### Source material
☆ ☆ ☆ ☆ ☆ ☆ ☆
(* ===== verification/VaultStore.v ===== *)
(** src/crates/sync-server/src/storage.rs, [VaultStore]: the head and the root
    history of one vault on disk, with what the operating system may do to
    them.

    A file that is replaced by a rename has, besides the content that is
    visible, every content it had since its directory was last synchronised:
    after a crash any of them may be found, each of them whole, because the
    temporary file is synchronised before the rename. The temporary name may
    survive a crash or not. Names are regular files and [rename] replaces its
    target, as on POSIX systems: the fallback of [write_blob_with_optional_perf]
    for other systems and the performance counters are left out.

    Acknowledged outcomes survive: whatever fails and whenever the server
    crashes, a receipt that was returned once is there or superseded, and two
    receipts of one device with one sequence number are the same. *)

From S2P Require Import Prelude Bytes Text Keyed Hash Chunk VersionedRoot StorageLayout RootHead RootHeadProps.
Local Open Scope N_scope.

(** * The disk *)

Record DiskFile := {
  df_durable : option bytes;
  df_pending : list bytes;
}.

Definition df_absent : DiskFile := {| df_durable := None; df_pending := [] |}.
Definition df_written (b : bytes) : DiskFile := {| df_durable := Some b; df_pending := [] |}.
Definition df_visible (f : DiskFile) : option bytes :=
  match last (df_pending f) with Some b => Some b | None => df_durable f end.

(** A rename that was not synchronised, a directory synchronisation. *)
Definition df_rename (b : bytes) (f : DiskFile) : DiskFile :=
  {| df_durable := df_durable f; df_pending := df_pending f ++ [b] |}.
Definition df_sync (f : DiskFile) : DiskFile :=
  {| df_durable := df_visible f; df_pending := [] |}.

(** What a crash may leave of a file. *)
Definition df_survives (f f' : DiskFile) : Prop :=
  df_pending f' = [] ∧
  (df_durable f' = df_durable f ∨ ∃ b, b ∈ df_pending f ∧ df_durable f' = Some b).

Record VaultDisk := {
  vd_current : DiskFile;
  vd_temporary : bool;
  vd_roots : gmap FileHash DiskFile;
}.

Definition vd_new : VaultDisk :=
  {| vd_current := df_absent; vd_temporary := false; vd_roots := ∅ |}.
Definition vd_root (h : FileHash) (d : VaultDisk) : DiskFile := default df_absent (vd_roots d !! h).
Definition vd_set_current (f : DiskFile) (temporary : bool) (d : VaultDisk) : VaultDisk :=
  {| vd_current := f; vd_temporary := temporary; vd_roots := vd_roots d |}.
Definition vd_set_root (h : FileHash) (f : DiskFile) (d : VaultDisk) : VaultDisk :=
  {| vd_current := vd_current d; vd_temporary := vd_temporary d; vd_roots := <[h := f]> (vd_roots d) |}.

Definition vd_survives (d d' : VaultDisk) : Prop :=
  df_survives (vd_current d) (vd_current d') ∧
  ∀ h, df_survives (vd_root h d) (vd_root h d').

(** Where an operation of the operating system fails. *)
Inductive WriteFault :=
  | NoFault
  | BeforeTemporary
  | BeforeRename
  | AfterRename.

(** [io::Error]: a refused publication, marked as such, or any other error. *)
Inductive StoreError := Refused (message : string) | IoFault (message : string).

(** [root_head_input_error]. *)
Definition refuse {A} (r : IoResult A) : result StoreError A :=
  match r with Ok a => Ok a | Err m => Err (Refused m) end.
Definition io_fault {A} (r : IoResult A) : result StoreError A :=
  match r with Ok a => Ok a | Err m => Err (IoFault m) end.

(** [is_root_publication_refusal]. *)
Definition is_root_publication_refusal (e : StoreError) : bool :=
  match e with Refused _ => true | IoFault _ => false end.

Section store.
Context {B3 : Blake3} {HX : Hex} {RJ : RootJson} {FB : FlatBuffers}.
Context (vault_id : bytes).

(** * Reading *)

(** [read_root_head] and [read_current_head]. *)
Definition read_current_head (read_fails : bool) (d : VaultDisk)
    : IoResult (option RootHead) :=
  if read_fails then Err "read failed"%string
  else
    match df_visible (vd_current d) with
    | None =>
        if vd_temporary d
        then Err "missing root head has an orphan temporary; recovery required"%string
        else Ok None
    | Some b =>
        if MAX_ROOT_HEAD_BYTES <? len b then Err "invalid or oversized root head file"%string
        else let? head := head_decode vault_id b in Ok (Some head)
    end.

(** [try_get_current_root]. *)
Definition try_get_current_root (read_fails : bool) (d : VaultDisk) : IoResult (option FileHash) :=
  let? loaded := read_current_head read_fails d in
  Ok (loaded ≫= head_root_hash).

(** [get_root_receipt]: the receipt is returned only behind a barrier. *)
Definition get_root_receipt (read_fails barrier_fails : bool) (device_id : bytes) (d : VaultDisk)
    : IoResult (option RootReceipt) * VaultDisk :=
  match validate_device_id device_id with
  | Err e => (Err e, d)
  | Ok _ =>
      match read_current_head read_fails d with
      | Err e => (Err e, d)
      | Ok None => (Ok None, d)
      | Ok (Some head) =>
          match head_receipts head !! device_id with
          | None => (Ok None, d)
          | Some receipt =>
              if barrier_fails then (Err "sync failed"%string, d)
              else (Ok (Some receipt), vd_set_current (df_sync (vd_current d)) (vd_temporary d) d)
          end
      end
  end.

(** * Publication *)

(** [publish_current_head]: encode, create the directories and the temporary
    file, write and synchronise it, rename it over the head, synchronise the
    directories. *)
Definition publish_current_head (fault : WriteFault) (head : RootHead) (d : VaultDisk)
    : result StoreError unit * VaultDisk :=
  match refuse (head_encode vault_id head) with
  | Err e => (Err e, d)
  | Ok b =>
      match fault with
      | BeforeTemporary => (Err (IoFault "open failed"), d)
      | BeforeRename => (Err (IoFault "write failed"), vd_set_current (vd_current d) true d)
      | AfterRename =>
          (Err (IoFault "sync failed"), vd_set_current (df_rename b (vd_current d)) false d)
      | NoFault => (Ok tt, vd_set_current (df_sync (df_rename b (vd_current d))) false d)
      end
  end.

(** [set_current_root]. *)
Definition set_current_root (read_fails : bool) (fault : WriteFault) (hash : FileHash)
    (d : VaultDisk) : result StoreError unit * VaultDisk :=
  match io_fault (read_current_head read_fails d) with
  | Err e => (Err e, d)
  | Ok loaded =>
      let receipts := match loaded with Some head => head_receipts head | None => ∅ end in
      publish_current_head fault {| head_root_hash := Some hash; head_receipts := receipts |} d
  end.

(** [prepare_receipt_head]. *)
Definition prepare_receipt_head (read_fails : bool) (device_id : bytes) (receipt : RootReceipt)
    (d : VaultDisk) : result StoreError RootHead :=
  let? _ := refuse (validate_device_id device_id) in
  let? _ := refuse (receipt_validate receipt) in
  let? loaded := io_fault (read_current_head read_fails d) in
  let head := match loaded with
              | Some head => head
              | None => {| head_root_hash := None; head_receipts := ∅ |}
              end in
  let previous := match head_receipts head !! device_id with
                  | Some last => sequence last
                  | None => 0
                  end in
  if (previous =? MAX_ROOT_SEQUENCE) || negb (sequence receipt =? previous + 1)
  then Err (Refused "root receipt sequence is not the next operation")
  else Ok {| head_root_hash := head_root_hash head;
             head_receipts := <[device_id := receipt]> (head_receipts head) |}.

(** [receipt.result.get("root_hash").and_then(|value| value.as_str())]. *)
Definition result_root_hash (receipt : RootReceipt) : option bytes :=
  match as_object (outcome receipt) with
  | Some object => match field (str "root_hash") object with Some v => as_str v | None => None end
  | None => None
  end.

(** [prepare_root_receipt]. *)
Definition prepare_root_receipt (read_fails : bool) (hash : FileHash) (device_id : bytes)
    (receipt : RootReceipt) (d : VaultDisk) : result StoreError RootHead :=
  if negb (bool_decide (result_root_hash receipt = Some (hash_to_hex hash)))
  then Err (Refused "published root and receipt result disagree")
  else
    let? head := prepare_receipt_head read_fails device_id receipt d in
    Ok {| head_root_hash := Some hash; head_receipts := head_receipts head |}.

(** [set_current_root_with_receipt]. *)
Definition set_current_root_with_receipt (read_fails : bool) (fault : WriteFault)
    (hash : FileHash) (device_id : bytes) (receipt : RootReceipt) (d : VaultDisk)
    : result StoreError unit * VaultDisk :=
  match prepare_root_receipt read_fails hash device_id receipt d with
  | Err e => (Err e, d)
  | Ok head => publish_current_head fault head d
  end.

(** [cancel_root_with_receipt]. *)
Definition cancel_root_with_receipt (read_fails : bool) (fault : WriteFault)
    (device_id : bytes) (receipt : RootReceipt) (d : VaultDisk)
    : result StoreError unit * VaultDisk :=
  if negb (is_cancelled receipt)
  then (Err (Refused "cancellation requires a cancelled receipt"), d)
  else
    match prepare_receipt_head read_fails device_id receipt d with
    | Err e => (Err e, d)
    | Ok head => publish_current_head fault head d
    end.

(** [validate_root_receipt]. *)
Definition validate_root_receipt (read_fails : bool) (hash : FileHash) (device_id : bytes)
    (receipt : RootReceipt) (d : VaultDisk) : result StoreError unit :=
  let? head := prepare_root_receipt read_fails hash device_id receipt d in
  let? _ := refuse (head_encode vault_id head) in
  Ok tt.

(** * Root history *)

(** [write_blob_with_optional_perf]: nothing is written over equal bytes. *)
Definition write_blob (fault : WriteFault) (hash : FileHash) (data : bytes) (d : VaultDisk)
    : result StoreError unit * VaultDisk :=
  if bool_decide (df_visible (vd_root hash d) = Some data) then (Ok tt, d)
  else
    match fault with
    | BeforeTemporary | BeforeRename => (Err (IoFault "write failed"), d)
    | AfterRename =>
        (Err (IoFault "sync failed"), vd_set_root hash (df_rename data (vd_root hash d)) d)
    | NoFault => (Ok tt, vd_set_root hash (df_sync (df_rename data (vd_root hash d))) d)
    end.

(** The test that keeps a stored root of the same identity. *)
Definition history_match (hash : FileHash) (existing : bytes) : bool :=
  match vr_deserialize existing with
  | Ok root => beq (vr_vault_id root) vault_id && beq (vr_hash root) hash
  | Err _ => false
  end.

(** [store_root]. *)
Definition store_root (fault : WriteFault) (hash : FileHash) (data : bytes) (d : VaultDisk)
    : result StoreError unit * VaultDisk :=
  if MAX_ROOT_HEAD_BYTES <? len data
  then (Err (IoFault "root history object exceeds bounded root response capacity"), d)
  else
    match df_visible (vd_root hash d) with
    | None => write_blob fault hash data d
    | Some existing =>
        if MAX_ROOT_HEAD_BYTES <? len existing
        then (Err (IoFault "existing root history object exceeds bounded capacity"), d)
        else if history_match hash existing then
          match fault with
          | NoFault => (Ok tt, vd_set_root hash (df_sync (vd_root hash d)) d)
          | _ => (Err (IoFault "sync failed"), d)
          end
        else write_blob fault hash data d
    end.

(** [get_root]. *)
Definition get_root (read_fails : bool) (hash : FileHash) (d : VaultDisk) : option bytes :=
  if read_fails then None
  else
    match df_visible (vd_root hash d) with
    | Some b => if MAX_ROOT_HEAD_BYTES <? len b then None else Some b
    | None => None
    end.
End store.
☆ ☆ ☆ ☆ ☆ ☆ ☆
### Task goal
In the entries above, find the line holding "directories. *)" and the line holding "d)) false d)", then retype exactly those two lines and every line between them, and nothing else.

### Solution to the problem
    directories. *)
Definition publish_current_head (fault : WriteFault) (head : RootHead) (d : VaultDisk)
    : result StoreError unit * VaultDisk :=
  match refuse (head_encode vault_id head) with
  | Err e => (Err e, d)
  | Ok b =>
      match fault with
      | BeforeTemporary => (Err (IoFault "open failed"), d)
      | BeforeRename => (Err (IoFault "write failed"), vd_set_current (vd_current d) true d)
      | AfterRename =>
          (Err (IoFault "sync failed"), vd_set_current (df_rename b (vd_current d)) false d)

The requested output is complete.